* [Task details]:
Reading the data below, count the lines that carry the string "else". Give nothing but the count.

::::

(* ===== verification/Samples.v ===== *)
(** * Concrete instances for the witnesses

    A repository that logs what it is given, a fixed peer count, an encoder that
    decodes any non-empty payload, and a mainnet processor built from them. *)

From S2P Require Import Prelude GoStrings GoTime GoFloat Externals Eth.
From S2P Require Import Repository SeenCounter SlotCache SlotExtractor Processor.
Local Open Scope Z_scope.

Record log_repo := LogRepo {
  log_general : list (ptr GeneralMessageHistory);
  log_batches : list (list SlotMessageStats);
}.

Definition log_repository : Repository log_repo := {|
  SaveGeneralMessageHistory r h := (LogRepo (log_general r ++ [h]) (log_batches r), None);
  SaveSlotMessageStatsMulti r b := (LogRepo (log_general r) (log_batches r ++ [b]), None);
  Close r := (r, None);
|}.

Definition fixed_peers : PeerCounter Z := λ n, Ret n.

(** A message of the given type with slot 100 at the end of its path. *)
Definition sample_msg (t : MsgType) : SszMsg :=
  match t with
  | T_SignedBeaconBlock => SignedBeaconBlock (Some 100)
  | T_SignedBeaconBlockAltair => SignedBeaconBlockAltair (Some 100)
  | T_SignedBeaconBlockBellatrix => SignedBeaconBlockBellatrix (Some 100)
  | T_SignedBeaconBlockCapella => SignedBeaconBlockCapella (Some 100)
  | T_SignedBeaconBlockDeneb => SignedBeaconBlockDeneb (Some 100)
  | T_SignedBeaconBlockElectra => SignedBeaconBlockElectra (Some 100)
  | T_SignedAggregateAttestationAndProof =>
      SignedAggregateAttestationAndProof (Some (Some (Some 100)))
  | T_SignedAggregateAttestationAndProofElectra =>
      SignedAggregateAttestationAndProofElectra (Some (Some (Some 100)))
  | T_SignedContributionAndProof => SignedContributionAndProof (Some (Some 100))
  | T_Attestation => Attestation (Some 100)
  | T_AttestationElectra => AttestationElectra (Some 100)
  | T_SingleAttestation => SingleAttestation (Some 100)
  | T_SyncCommitteeMessage => SyncCommitteeMessage 100
  | T_SyncCommitteeContribution => SyncCommitteeContribution 100
  | T_BlobSidecar => BlobSidecar (Some (Some 100))
  | T_ProposerSlashing => ProposerSlashing
  | T_AttesterSlashing => AttesterSlashing
  | T_AttesterSlashingElectra => AttesterSlashingElectra
  | T_VoluntaryExit => VoluntaryExit
  | T_BLSToExecutionChange => BLSToExecutionChange
  | T_other n => OtherMsg n
  end.

Definition sample_encoder : Encoder := {|
  DecodeGossip data t :=
    if bool_decide (data = "") then inl (error_ext "empty payload") else inr (sample_msg t);
  peer_String s := EncodeToString s;
|}.

Definition sample_encoder_laws : @EncoderLaws sample_encoder.
Proof. split. intros data t m. simpl. case_bool_decide; [done|]. by intros [= <-]; destruct t. Qed.

(** Mainnet genesis, and a clock reading some seconds after it. *)
Definition mainnet_genesis : Time := time_Unix 1606824023.
Definition after_genesis (s : Z) : Time := time_Unix (1606824023 + s).

Definition sample_proc : BeaconMessageProcessor log_repo Z :=
  MkProcessor (Some (LogRepo [] [])) (Some 42) mainnet mainnet_genesis "test-node" "test-region"
    NewSlotCacheStore NewSeenCounter newSlotExtractorRegistry 0 [].

Definition sample_message : Message := {|
  ReceivedFrom := "peer"; msg_Topic := "/eth2/6a95a1a9/beacon_block/ssz_snappy";
  msg_ID := "id"; msg_Data := "block";
|}.

(** The sample processor with the record of one block of slot 100 cached. *)
Definition sample_cached : BeaconMessageProcessor log_repo Z :=
  set_slotCache (Add NewSlotCacheStore 100 "6964" (sample_stat 100 "6964")).1 sample_proc.
Lemma process_failures_witness :
  let msg topic := {| ReceivedFrom := "peer"; msg_Topic := topic; msg_ID := "id";
                      msg_Data := "block" |} in
  (Process sample_proc (after_genesis 5) (msg "/eth2/x") T_SyncCommitteeMessage).2 =
    Panicked panic_index ∧
  (Process sample_proc (after_genesis 5) (msg "/eth2/x") (T_other "*eth.Deposit")).2 =
    Fail (errors_New "unsupported message type: *eth.Deposit").
Proof.
  intros msg. split.
  - destruct (process_failures sample_proc (after_genesis 5) (msg "/eth2/x")
      T_SyncCommitteeMessage eq_refl) as [_ Hf].
    destruct (Hf (SyncCommitteeMessage 100)) as (_ & _ & Hp); [vm_compute; reflexivity|].
    destruct Hp as [Hp _]; [eexists; reflexivity|]. rewrite Hp; [reflexivity|].
    apply PeanoNat.Nat.ltb_lt. vm_compute. reflexivity.
  - destruct (process_failures sample_proc (after_genesis 5) (msg "/eth2/x")
      (T_other "*eth.Deposit") eq_refl) as [_ Hf].
    destruct (Hf (OtherMsg "*eth.Deposit")) as (Hu & _); [vm_compute; reflexivity|].
    rewrite (Hu "*eth.Deposit" eq_refl). reflexivity.
Defined.

Lemma flush_slot_sends_batch_witness :
  ∃ p', flush_slot rev_order sample_cached 100 = (p', Ret ()).
Proof.
  destruct (flush_slot_sends_batch sample_cached rev_order 100
    (MkSlotCache 100 {["6964" := sample_stat 100 "6964"]}) (LogRepo [] []) sample_cached_wf
    eq_refl eq_refl) as (p' & _ & Hp & _).
  exists p'. exact Hp.
Defined.

Lemma flush_completed_exact_witness :
  ∃ p', flushCompletedSlots rev_order (λ _, id_order) sample_cached (after_genesis 1300)
          = (p', Ret ()).
Proof.
  destruct (flush_completed_exact sample_cached rev_order (λ _, id_order) (after_genesis 1300)
    (LogRepo [] []) sample_cached_wf eq_refl) as (p' & Hp & _).
  - vm_compute. split; congruence.
  - exists p'. exact Hp.
Defined.

(** Five seconds into slot 100, the slot is flushed. *)
Lemma flush_takes_running_slot_witness :
  ∃ p', flushCompletedSlots id_order (λ _, id_order) sample_cached (after_genesis 1205)
          = (p', Ret ()) ∧ caches (slotCache p') !! 100 = None.
Proof.
  apply (flush_takes_running_slot sample_cached id_order (λ _, id_order) (after_genesis 1205)
    (LogRepo [] []) 100 sample_cached_wf eq_refl); vm_compute; try split; congruence.
Defined.

Lemma serve_final_flush_witness :
  ∃ p', Serve sample_proc ([EvNotify; EvTick (after_genesis 12) id_order (λ _, id_order)] ++
          [EvDone (after_genesis 20) rev_order (λ _, id_order)]) = (p', Some (Ret ())).
Proof.
  destruct (serve_final_flush sample_proc
    [EvNotify; EvTick (after_genesis 12) id_order (λ _, id_order)] (after_genesis 20)
    rev_order (λ _, id_order) (LogRepo [] []) sample_proc_wf eq_refl) as (p' & Hp & _).
  - vm_compute. split; congruence.
  - repeat constructor.
  - exists p'. exact Hp.
Defined.
(** A value fits a column: its constructor, and the range of an integer. *)
Definition value_fits (c : column_type) (v : value) : Prop :=
  value_type v = c ∧
  match v with VUInt64 n => is_u64 n | VUInt32 n => is_u32 n | _ => True end.
Definition row_fits (columns : list (string * column_type)) (row : list value) : Prop :=
  Forall2 value_fits columns.*2 row.

Definition general_table `{DriverLaws} (a : adapter) : list (list value) :=
  table_rows (chRepo a) "general_message_histories".

Lemma Forall_sublist {A} (P : A → Prop) l k : l `sublist_of` k → Forall P k → Forall P l.
Proof. intros Hs. rewrite !Forall_forall. eauto using elem_of_sublist. Qed.

Section Tables.
Context `{DriverLaws} `{!ExecLaws}.
Implicit Types (a : adapter) (tr : trace).

(** The records an event hands to the repository, and those of them whose save
    returned no error. *)
Definition offered (e : event) : list SlotMessageStats :=
  match e with ESaved batch => batch | _ => [] end.
Definition offered_general (e : event) : list GeneralMessageHistory :=
  match e with ESavedGeneral h => [h] | _ => [] end.
Definition acked a (e : event) : list SlotMessageStats :=
  match e with
  | ESaved batch => if (SaveSlotMessageStatsMulti a batch).2 is Some _ then [] else batch
  | _ => []
  end.
Definition acked_general a (e : event) : list GeneralMessageHistory :=
  match e with
  | ESavedGeneral h => if (SaveGeneralMessageHistory a (Some h)).2 is Some _ then [] else [h]
  | _ => []
  end.
(** Along a trace, each event on the repository the earlier ones left. *)
Fixpoint along {A} (g : adapter → event → list A) a tr : list A :=
  match tr with
  | [] => []
  | e :: tr => g a e ++ along g (repo_event a e) tr
  end.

::::

* [Your response]:
3